When we say our producer in Mansue makes biological wine, people nod. And then sometimes, quietly, they ask: what does that actually mean?
It's a fair question. The word gets used a lot, often in ways that are more marketing than substance. So here's what it means to us — and what we look for before we agree to carry a wine.
Biological viticulture: the short version
Biological farming — sometimes called organic farming — means growing grapes without synthetic pesticides, herbicides, or chemical fertilisers. The vine is treated as part of a living ecosystem, not a production unit to be optimised with whatever inputs make the numbers easier.
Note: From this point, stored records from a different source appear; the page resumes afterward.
(** X2: Running a list of operators followed by another is running the first,
    then the second with the cursor moved past the entries the first
    consumed; a failure in the first is the failure of the whole. *)
Theorem evaluate_operators_app (ev : expression_evaluator)
    (first second : list ast_operator) (cursor : Z)
    (output_object : OutputType) (storage : intermediate_storage)
    (left_row_index right_row_index output_row_index : Z) :
  evaluate_operators ev (first ++ second) cursor output_object storage
                     left_row_index right_row_index output_row_index
  = (memory ← evaluate_operators ev first cursor output_object storage
                left_row_index right_row_index output_row_index;
     evaluate_operators ev second (cursor + operand_stream_length first)
       memory.1 memory.2 left_row_index right_row_index output_row_index).
Proof.
  revert cursor output_object storage.
  induction first as [| op first IH]; intros cursor output_object storage.
  - simpl. by rewrite Z.add_0_r.
  - simpl.
    destruct (evaluate_operator ev op cursor output_object storage _ _ _)
      as [[cursor' [output_object' storage']] | |] eqn:executed;
      [simpl | done | done].
    apply operator_advances in executed as (_ & -> & _).
    rewrite IH.
    by replace (cursor + (ast_operator_arity op + 1
                          + operand_stream_length first))
      with (cursor + ast_operator_arity op + 1 + operand_stream_length first)
      by lia.
Qed.

(** X3: A run that completes has stayed inside the operand-index stream: every
    operator has arity 1 or 2 and, from a non-negative cursor, all the
    entries the operators consume exist. *)
Theorem evaluate_operators_within_stream (ev : expression_evaluator)
    (ops : list ast_operator) (cursor : Z)
    (output_object : OutputType) (storage : intermediate_storage)
    (left_row_index right_row_index output_row_index : Z)
    (memory : OutputType * intermediate_storage) :
  evaluate_operators ev ops cursor output_object storage
                     left_row_index right_row_index output_row_index
  = Done memory ->
  0 <= cursor ->
  ops <> [] ->
  Forall (fun op => ast_operator_arity op = 1 \/ ast_operator_arity op = 2)
         ops
  /\ cursor + operand_stream_length ops
     <= Z.of_nat (length (operator_source_indices (plan ev))).
Proof.
  revert cursor output_object storage.
  induction ops as [| op ops IH]; intros cursor output_object storage;
    [done |].
  simpl. intros completed nonnegative _.
  apply bind_Done in completed
    as ([cursor' [output_object' storage']] & executed & completed).
  apply operator_advances in executed
    as (arity & -> & output & found).
  unfold operand in found. apply bind_Done in found as (source & found & _).
  apply at_index_Done in found as (_ & inside & _).
  destruct ops as [| op' ops'].
  - split; [by constructor |]. unfold operand_stream_length. simpl. lia.
  - apply IH in completed as [arities bound]; [| lia | done].
    split; [by constructor |].
    change (operand_stream_length (op :: op' :: ops'))
      with (ast_operator_arity op + 1 + operand_stream_length (op' :: ops')).
    lia.
Qed.
End cursor.

(** ** What a run writes *)

Section footprint.
Context `{Operators} `{!ObjectRepresentation}.
Context {has_nulls : bool} {OutputType T : Type}
        `{!expression_result OutputType T has_nulls}.

Lemma store_length (storage storage' : intermediate_storage) (i : Z)
    (x : list byte) :
  store storage i x = Done storage' -> length storage' = length storage.
Proof.
  unfold store. destruct (decide _); [| done].
  intros [= <-]. apply length_insert.
Qed.

Lemma resolve_output_footprint (Element : type_id)
    (output_object output_object' : OutputType)
    (storage storage' : intermediate_storage)
    (output : device_data_reference) (row_index : Z)
    (result : possibly_null_value_t has_nulls (Elem Element)) :
  resolve_output Element output_object storage output row_index result
  = Done (output_object', storage') ->
  written_through output (output_object, storage) (output_object', storage').
Proof.
  unfold resolve_output, written_through. simpl.
  destruct (is_rep_layout_compatible Element); [| done].
  intros written.
  destruct (decide (reference_type output = COLUMN)) as [is_column | other].
  - rewrite is_column in written. by outcome_inversion.
  - assert (stored : exists tmp, store storage (data_index output) tmp
                                 = Done storage' /\ output_object' = output_object).
    { destruct (reference_type output); [done | |];
        outcome_inversion; eauto. }
    destruct stored as (tmp & stored & ->).
    split; [done |]. split; [by eapply store_length |].
    intros i nonnegative different. by eapply at_index_store_other.
Qed.

Lemma operator_footprint (ev : expression_evaluator)
    (op : ast_operator) (cursor cursor' : Z)
    (output_object output_object' : OutputType)
    (storage storage' : intermediate_storage)
    (left_row_index right_row_index output_row_index : Z) :
  evaluate_operator ev op cursor output_object storage
                    left_row_index right_row_index output_row_index
  = Done (cursor', (output_object', storage')) ->
  exists output : device_data_reference,
    operand ev (cursor + ast_operator_arity op) = Done output
    /\ written_through output (output_object, storage)
                       (output_object', storage').
Proof.
  unfold evaluate_operator, single_dispatch_binary_operator, call_unary,
    call_binary, unary_expression_output_handler,
    binary_expression_output_handler.
  intros executed.
  destruct (decide (ast_operator_arity op = 1)) as [-> | ].
  - outcome_inversion.
    match goal with
    | found : operand ev (cursor + 1) = Done ?output |- _ =>
        exists output; split; [done |]
    end.
    destruct (unary_functor _ _) as [[Out f] |]; [| done].
    by eapply resolve_output_footprint.
  - destruct (decide (ast_operator_arity op = 2)) as [-> | ]; [| done].
    outcome_inversion.
    match goal with
    | found : operand ev (cursor + 2) = Done ?output |- _ =>
        exists output; split; [done |]
    end.
    destruct (binary_functor _ _ _) as [[Out f] |]; [| done].
    by eapply resolve_output_footprint.
Qed.

(** X4: One operator writes through its output reference only: it changes the
    output object or one intermediate slot, never both, and no other
    slot. *)
Theorem evaluate_operator_footprint (ev : expression_evaluator)
    (op : ast_operator) (cursor cursor' : Z)
    (output_object output_object' : OutputType)
    (storage storage' : intermediate_storage)
    (left_row_index right_row_index output_row_index : Z) :
  evaluate_operator ev op cursor output_object storage
                    left_row_index right_row_index output_row_index
  = Done (cursor', (output_object', storage')) ->
  exists output : device_data_reference,
    operand ev (cursor + ast_operator_arity op) = Done output
    /\ written_through output (output_object, storage)
                       (output_object', storage').
Proof. apply operator_footprint. Qed.

Lemma operand_in_table (ev : expression_evaluator) (i : Z)
    (reference : device_data_reference) :
  operand ev i = Done reference -> reference ∈ data_references (plan ev).
Proof.
  unfold operand. intros found.
  apply bind_Done in found as (source & _ & found).
  apply at_index_Done in found as (_ & _ & found).
  by eapply list_elem_of_lookup_2.
Qed.

Lemma evaluate_operators_footprint (ev : expression_evaluator)
    (ops : list ast_operator) (cursor : Z)
    (output_object output_object' : OutputType)
    (storage storage' : intermediate_storage)
    (left_row_index right_row_index output_row_index : Z) :
  evaluate_operators ev ops cursor output_object storage
                     left_row_index right_row_index output_row_index
  = Done (output_object', storage') ->
  length storage' = length storage
  /\ (forall i : Z,
         0 <= i ->
         (forall reference,
             reference ∈ data_references (plan ev) ->
             reference_type reference <> COLUMN ->
             data_index reference <> i) ->
         at_index storage' i = at_index storage i)
  /\ ((forall reference,
          reference ∈ data_references (plan ev) ->
          reference_type reference <> COLUMN) ->
      output_object' = output_object).
Proof.
  revert cursor output_object storage.
  induction ops as [| op ops IH]; intros cursor output_object storage.
  - by intros [= <- <-].
  - simpl. intros completed.
    apply bind_Done in completed
      as ([cursor1 [output_object1 storage1]] & executed & completed).
    apply operator_footprint in executed
      as (output & found & written).
    apply operand_in_table in found.
    apply IH in completed as (count & slots & object).
    unfold written_through in written. simpl in written.
    destruct (decide (reference_type output = COLUMN)) as [is_column | other].
    + subst storage1. split; [done |]. split; [done |].
      intros no_column. by destruct (no_column output found).
    + destruct written as (-> & count1 & slots1).
      split; [congruence |]. split; [| done].
      intros i nonnegative unnamed.
      rewrite slots by done. apply slots1; [done |].
      intros same. by apply (unnamed output found other).
Qed.

(** X5: A row's evaluation leaves the intermediate storage with the number of
    slots it had. *)
Theorem evaluate_preserves_slot_count (ev : expression_evaluator)
    (output_object output_object' : OutputType)
    (storage storage' : intermediate_storage)
    (left_row_index right_row_index output_row_index : Z) :
  evaluate ev output_object storage
           left_row_index right_row_index output_row_index
  = Done (output_object', storage') ->
  length storage' = length storage.
Proof.
  intros completed.
  by apply evaluate_operators_footprint in completed as (count & _ & _).
Qed.

(** X6: A row's evaluation changes no intermediate slot other than those named
    by the [data_index] of a reference of the plan that is not a [COLUMN]
    reference. *)
Theorem evaluate_writes_named_slots_only (ev : expression_evaluator)
    (output_object output_object' : OutputType)
    (storage storage' : intermediate_storage)
    (left_row_index right_row_index output_row_index : Z) (i : Z) :
  evaluate ev output_object storage
           left_row_index right_row_index output_row_index
  = Done (output_object', storage') ->
  0 <= i ->
  (forall reference,
      reference ∈ data_references (plan ev) ->
      reference_type reference <> COLUMN ->
      data_index reference <> i) ->
  at_index storage' i = at_index storage i.
Proof.
  intros completed nonnegative unnamed.
  apply evaluate_operators_footprint in completed as (_ & slots & _).
  by apply slots.
Qed.

(** X7: A plan none of whose references is a [COLUMN] reference never writes
    the output object. *)
Theorem evaluate_without_column_keeps_output (ev : expression_evaluator)
    (output_object output_object' : OutputType)
    (storage storage' : intermediate_storage)
    (left_row_index right_row_index output_row_index : Z) :
  evaluate ev output_object storage
           left_row_index right_row_index output_row_index
  = Done (output_object', storage') ->
  (forall reference,
      reference ∈ data_references (plan ev) ->
      reference_type reference <> COLUMN) ->
  output_object' = output_object.
Proof.
  intros completed no_column.
  apply evaluate_operators_footprint in completed as (_ & _ & object).
  by apply object.
Qed.
End footprint.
In practice, this means the producer uses copper and sulphur treatments instead of synthetic chemicals. It means cover crops between the vine rows to maintain soil health and biodiversity. It means accepting that some years the crop will be smaller, or more unpredictable, because you're working with nature instead of against it.
For certification in Italy, producers must follow EU organic regulations and be independently verified. It's not a label you can self-assign.
Does it taste different?
Sometimes. Not always in the way people expect.
The clearest difference tends to be in the texture and energy of the wine. Healthy, balanced soils produce grapes with more complexity — more of what winemakers call terroir, the character of the place itself coming through in the glass. But biological farming is not a guarantee of quality. It's a commitment to a process. A poorly made biological wine is still a poorly made wine.
What biological farming does guarantee, when done honestly, is that the person making the wine has thought beyond this year's yield. That tends to show over time.
Why we care about this
The hailstorm that hit Mansue in May told us something we already knew: our producer works close to the edge. No chemical safety net. Just the vine, the soil, and whatever the season decides to do. When things go wrong, they go wrong completely. When things go right, they go right in a way that's real.
We import biological wines not because it's a trend we want to be associated with, but because the producers who farm this way tend to be the ones who care most about what ends up in the bottle. In our experience, that care travels all the way to your glass.
The wines from our Mansue producer are in the shop. They taste like the Veneto — and like the year they came from. That's the whole point.